先日,映画ハンナアーレントをみてきました。主に50代半ばのハンナを描いた映画。
1961年,ナチの幹部アイヒマンが拘束され,イスラエルで行われることになった裁判を,ハンナが傍聴しその記録を雑誌に執筆(邦訳「イェルサレムアイヒマン 悪の陳腐さについての報告」)。その内容に賛否両論というか非難ごうごう。アイヒマンを平凡な人と捉えたこと・ユダヤ人指導者がナチに協力したことがユダヤ人犠牲者を増やす一端になったというような主張をしたため…。

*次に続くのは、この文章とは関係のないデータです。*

Lemma range_simple_correct_witness :
  ∃ start end_, Selection.range_simple (mkAnchor (Pt 0 3%nat) Right) (mkAnchor (Pt 2 0%nat) Left)
    4 (Selection.mk Simple (mkAnchor (Pt 0 3%nat) Right) (mkAnchor (Pt 2 0%nat) Left))
    = Some (Some (SelectionRange.mk start end_ false)) ∧ lin (3, 4)%nat start = 4.
Proof.
  destruct (range_simple_correct (3, 4)%nat ltac:(split; simpl; lia)
    (Selection.mk Simple (mkAnchor (Pt 0 3%nat) Right) (mkAnchor (Pt 2 0%nat) Left))
    (mkAnchor (Pt 0 3%nat) Right) (mkAnchor (Pt 2 0%nat) Left) ltac:(reflexivity)
    ltac:(split; vm_compute; intuition congruence || lia)
    ltac:(split; vm_compute; intuition congruence || lia)
    ltac:(unfold lin; simpl; lia)) as (st & en & E & _ & _ & _ & Een & Est).
  exists st, en. split; [exact E|]. rewrite Est, Een. reflexivity.
Defined.

Lemma rotate_inside_region_witness :
  Selection.rotate (5, 4)%nat (1, 4) 2
    (Selection.mk Block (mkAnchor (Pt 2 1%nat) Left) (mkAnchor (Pt 3 2%nat) Right))
  = Some (Some (Selection.mk Block (mkAnchor (Pt 1 1%nat) Left) (mkAnchor (Pt 1 2%nat) Right))).
Proof.
  apply (rotate_inside_region (5, 4)%nat ltac:(split; simpl; lia)
    (Selection.mk Block (mkAnchor (Pt 2 1%nat) Left) (mkAnchor (Pt 3 2%nat) Right)) 1 4 2);
    first [reflexivity | vm_compute; intuition congruence | simpl; lia].
Defined.

(** When the region ends at the bottom of the screen, a selection that rotates out of it is
    clamped to the last line before the test that should drop it. *)
Example rotate_keeps_selection_below_screen :
  Selection.rotate (5, 4)%nat (1, 5) (-3)
    (Selection.mk Block (mkAnchor (Pt 3 1%nat) Left) (mkAnchor (Pt 3 2%nat) Right))
  = Some (Some (Selection.mk Block (mkAnchor (Pt 4 1%nat) Left) (mkAnchor (Pt 4 2%nat) Right))).
Proof. reflexivity. Qed.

映画でハンナの主張を聞けば,私はハンナの主張はよくわかるというか,別にハンナはアイヒマンの擁護者なのではなく,利己心に基づく悪よりも怖い悪は,思考を放棄した凡庸な人間による悪であるというもの。ナチに限らずオウムなんかを例に挙げるまでもなく,よくわかる。ユダヤ人指導者の話についても,映画ラストシーンのハンナの大学での講義を聴けば,悪いのは,犠牲者側にさえもモラルハザードを引き起こした(=思考を止めさせた)ナチたちであり,ユダヤ人を侮辱しているわけではないというのも納得できる。
けれども,ハンナの周囲のユダヤ政治学者や友人たちは同じ講義を聴いても決して彼女を許さない。長年の付き合いのハンナと絶交する(その後仲直りできるレベルの絶交ではない)ショックを受ける。

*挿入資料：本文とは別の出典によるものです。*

(** ** Clearing and scrolling the screen *)

Definition clear_screen (mode : ClearMode) t : option Term.t :=
  let screen_lines := screen_lines t in
  t ← match mode with
    | ClearAbove =>
        let p := cursor_point t in
        t ← (if 1 <? line p
             then upd_grid (Grid.reset_region Unbounded (Excluded (line p))) t else Some t);
        let end_ := Nat.min (column p + 1) (columns t) in
        t ← upd_grid (Grid.index_mut (line p) (Row.index_mut_range_to end_ (fill t))) t;
        filter_selection (Included 0) (Included (line p)) t
    | ClearBelow =>
        let p := cursor_point t in
        t ← upd_grid (Grid.index_mut (line p)
                        (Row.index_mut_range_from (column p) (fill t))) t;
        last ← usize_sub screen_lines 1;
        t ← (if (as_usize (line p) <? last)%nat then
               next ← i32_add (line p) 1;
               upd_grid (Grid.reset_region (Included next) Unbounded) t
             else Some t);
        filter_selection (Included (line p)) (Excluded (as_i32 screen_lines)) t
    | ClearAll =>
        t ← (if has_mode TermMode.ALT_SCREEN t then
               upd_grid (Grid.reset_region Unbounded Unbounded) t
             else
               let old_offset := Grid.display_offset (grid t) in
               t ← upd_grid Grid.clear_viewport t;
               let lines := (Grid.display_offset (grid t) - old_offset)%nat in
               let vi := vi_mode_cursor t in
               l ← Line.sub_usize (line vi) lines;
               l ← Line.grid_clamp t BoundaryGrid l;
               Some (set_vi_mode_cursor (Pt l (column vi)) t));
        Some (set_selection None t)
    | ClearSaved =>
        if (0 <? history_size t)%nat then
          t ← upd_grid Grid.clear_history t;
          let vi := vi_mode_cursor t in
          l ← Line.grid_clamp t BoundaryCursor (line vi);
          let t := set_vi_mode_cursor (Pt l (column vi)) t in
          filter_selection Unbounded (Excluded 0) t
        else Some t
    end;
  Some (mark_fully_damaged t).

Definition scroll_up (lines : nat) t := Term.scroll_up lines t.
Definition scroll_down (lines : nat) t := scroll_down_relative (scroll_region t).1 lines t.

Definition in_scroll_region (l : Z) t : bool :=
  ((scroll_region t).1 <=? l) && (l <? (scroll_region t).2).

Definition insert_blank_lines (lines : nat) t : option Term.t :=
  let origin := line (cursor_point t) in
  if in_scroll_region origin t then scroll_down_relative origin lines t else Some t.

Definition delete_lines (lines : nat) t : option Term.t :=
  let origin := line (cursor_point t) in
  rest ← usize_sub (screen_lines t) (as_usize origin);
  let lines := Nat.min rest lines in
  if (0 <? lines)%nat && in_scroll_region origin t
  then scroll_up_relative origin lines t else Some t.

Definition reverse_index t : option Term.t :=
  if line (cursor_point t) =? (scroll_region t).1 then scroll_down 1 t
  else
    t ← damage_cursor t;
    l ← i32_sub (line (cursor_point t)) 1;
    damage_cursor (set_cursor_line (Z.max l 0) t).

私は,ナチのユダヤ人への行いを,当然ながら自分の体験としては知らなくて、「夜と霧」とか読んで追体験するのみで、ハンナの講義を聴いていた学生もそうだと思う。ハンナの主張への拒否反応は自分の実体験としてナチを知っている者でないと分かり得ないんじゃないかという気もする。一方で,見逃せないのが,ハンナ自身がユダヤ人で抑留キャンプにいた経験まであるということ。そうすると,彼女の執筆は,そうした拒否反応を超えた思考の結果だという説得力が増す。ただ彼女はここまでのユダヤ人をはじめとした拒否反応を覚悟していたのだろうか。映画では,そうでないという姿が描かれていたようだった。

感情に寄り添う思考をする人もそれを一種捨象した思考をする人も両方必要だと思う。自分だったら,仮に考えられてもこんな発表は出来ないな。夫がこういう思考の結果として発表した内容が世間から非難囂々になってもちゃんと味方してあげようと思いました。

映画全体,おもしろく,ハンナの夫との生活,煙草吸いまくりながら考える様子,大学での様子などなどすてきに描かれていて,かっこいい。アイヒマン裁判は実際の映像が使われている点も,実際のアイヒマンがどんなだったかをハンナと共にみることができ,とてもよかった。この時代のイスラエルの裁判の様子も興味深い。
そういえばすごく面白かった、キリスト教異端グノーシス派についての授業にもハンナアーレントでてきたな、何の関係だったかノートでも見返してみようかな。
ちなみに映画で、ハンナとハイデガーの情事は回想シーンでちらっとだけ。